Charlotte Jones defends selection of Bad Bunny for Super Bowl halftime

Sometimes, comments on a hot-button topic come from obvious people speaking on obvious platforms — like the Commissioner at a press conference. Sometimes, they emerge unexpectedly.
This week, Cowboys chief brand officer and co-owner Charlotte Jones shared her views on the selection of Bad Bunny as the Super Bowl halftime performer, while appearing on the podcast of Katie Miller (the wife of homeland security advisor Stephen Miller).
“I think it’s awesome,” Jones said. “And I think our Latina fan base is amazing. And I think when you think about the Super Bowl, you want the No. 1 performer in the world to be there. We’re on a global stage, and we can’t ever forget that. Our game goes out to everybody around the world, and to get the premier entertainer to want to be a part of our game, I think is amazing. And I think that we have a mixed culture. I mean, our whole society is based on immigrants that have come here and founded our country. And I think we can celebrate that. And I think the show’s gonna be amazing.”
Katie Miller then posed this slightly loaded follow-up question: “You don’t think at a time when his comments were divisive as it relates to President Trump, when everyone’s just seeking this political unification that you’d want somebody who maybe didn’t touch politics to be on that stage?”
“Yeah, I don’t think our game’s about politics,” Jones said. “I don’t think people tune in to look at politics. We do everything we can to avoid politics. And I think in that moment that people will be watching the game, they’ll be celebrating music, and nobody will be thinking about what’s comments on the left side, what comments on the right side, that this is about bringing people together.”
She’s right. The NFL doesn’t try to get political. Sometimes, politics is foisted upon the NFL. When that happens, the NFL often chooses not to anger the more vocal minority at one end of the spectrum at the risk of alienating the less vocal minority at the other end of the spectrum. Especially in light of the overall demographics of the NFL’s fan base.
That’s what makes the NFL’s decision to poke the bear on this one surprising, but admirable. The league knew what the reaction would be. The league knew the choice was being made at a time when the NFL is relying upon the current administration to eventually give its blessing to a deal that would give the league a 10-percent stake in ESPN.
A safer choice could have been made. One that would have angered no one. The league opted for the biggest performer it could get (especially with Taylor Swift reportedly declining to agree to the NFL’s terms).
And there’s one last point to make (beyond, for instance, raising the question of why Jones invited Katie Miller to Dallas for her podcast in the first place or making the point that Bad Bunny is not an “immigrant”). Katie Miller actually said, with a straight face, that “everyone is just seeking this political unification.”
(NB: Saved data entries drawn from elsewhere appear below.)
Lemma small_rollback m : m ∈ first :: rest → small_op (rollback_req (view tx) (mu_key m)).
Proof. intros Hin. apply (ts_rollback _ _ _ Hsz). by apply list_elem_of_fmap_2. Qed.

(** A refused prewrite. *)
Lemma refused_prewrite rs' err :
  x_prewrite region_of tx ttl rs0 = (rs', Err err) →
  ∃ sts', whold rs' sts' ∧ undecided K region_of tx ttl [] sts0 sts'.
Proof.
  intros Hp. rewrite (x_prewrite_eq tx ttl first rest) in Hp by done.
  destruct (x_prewrite_loop_any K HK region_of tx ttl cts Hsz HKs (first :: rest) [] sts0 sts0 rs0)
    as (rs1 & sts1 & acq & r & E1 & Hh1 & Hu1 & Hf1 & Hsub); [done|done|apply undecided_start|by apply list.Forall_forall|done| |].
  { intros k Hk%elem_of_nil. done. }
  rewrite E1 in Hp. destruct r as [|err']; [done|]. apply pair_equal_spec in Hp as [<- _].
  by apply (x_rollback_ok K HK region_of tx ttl cts Hsz HKs acq sts0 sts1 rs1).
Qed.

Lemma undecided_reads rs sts acq key ts :
  whold rs sts → undecided K region_of tx ttl acq sts0 sts → K key → is_u64 ts →
  read_committed key ts (engine region_of rs key) = read_committed key ts (engine region_of rs0 key).
Proof.
  intros Hh Hu HKk Hts. pose proof (undecided_inv K HK region_of tx ttl _ _ _ Hi0 Hu) as Hi.
  destruct Hu as [(ops & Hs & Hno) _]. apply (read_engine K HK region_of _ sts); [done|done|done|done|].
  eapply (wsteps_snapshot K HK); [exact Hi0|done|done|exact Hs| |by apply (engine_snapshot K HK region_of rs0 sts0)].
  eapply list.Forall_impl; [exact Hno|]. intros op. apply no_commit_above.
Qed.

Context (Hunlocked : ∀ m, m ∈ first :: rest → st_get (store_of region_of sts0 (mu_key m)) CfLock (mu_key m) = None).
Context (Hfresh : ∀ c, ~ committed (store_of region_of sts0 (mu_key first)) (mu_key first) start_ts c).
Context (recs : list bytes) (Hrecs : ∀ k, is_Some (store_of region_of sts0 (mu_key first) CfWrite k) → k ∈ recs).
Context (fuel : nat) (Hfuel : (length recs < fuel)%nat).

(** One read of a key of the transaction. *)
Lemma aborted_read acq sts rs m ts :
  whold rs sts → undecided K region_of tx ttl acq sts0 sts → m ∈ first :: rest → is_u64 ts →
  ∃ rs' sts' r, cross_get region_of fuel (mu_key m) ts rs = (rs', r) ∧ whold rs' sts' ∧
    undecided K region_of tx ttl acq sts0 sts' ∧
    (r = read_committed (mu_key m) ts (engine region_of rs0 (mu_key m)) ∨
     r = Err (KeyIsLocked "key awaits primary") ∧ start_ts ≤ ts ≤ ttl).
Proof.
  intros Hh Hu Hin Hts. assert (Hf : first ∈ first :: rest) by left.
  apply (cross_get_undecided K HK region_of tx ttl (key_of K tx HKs first Hf) (small_rollback first Hf)
    rs0 sts0 Hh0 Hi0 (Hunlocked first Hf) Hfresh recs Hrecs fuel Hfuel acq sts rs (mu_key m) ts);
    [done|done|by apply (key_of K tx HKs)|by apply small_rollback|by apply Hunlocked|done].
Qed.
Sorry, but that’s bullshit. On both sides. They (right and left, and left and right) want us to be divided. They strive to keep us divided. Anything and everything, on both sides, becomes the basis for algorithm-driving outrage and counter-outrage.
Unity doesn’t feed that beast. Division does. And, unfortunately, it has worked. Well. Friendships have been destroyed over it. Family relationships have been strained, if not fractured beyond repair. All because they (the politicians and the social-media moguls) have figured out that establishing and maintaining unhealthy, and un-American, division is very good for business.
Ultimately, the NFL made a business decision. Whether it was aimed at having the biggest audience during the Super Bowl halftime show or whether it was calculated to throw a shovelful of coal into the outrage and counter-outrage furnace isn’t clear.
Still, the last people who should be waving the flag of political unification are one of the engineers of the Division Express.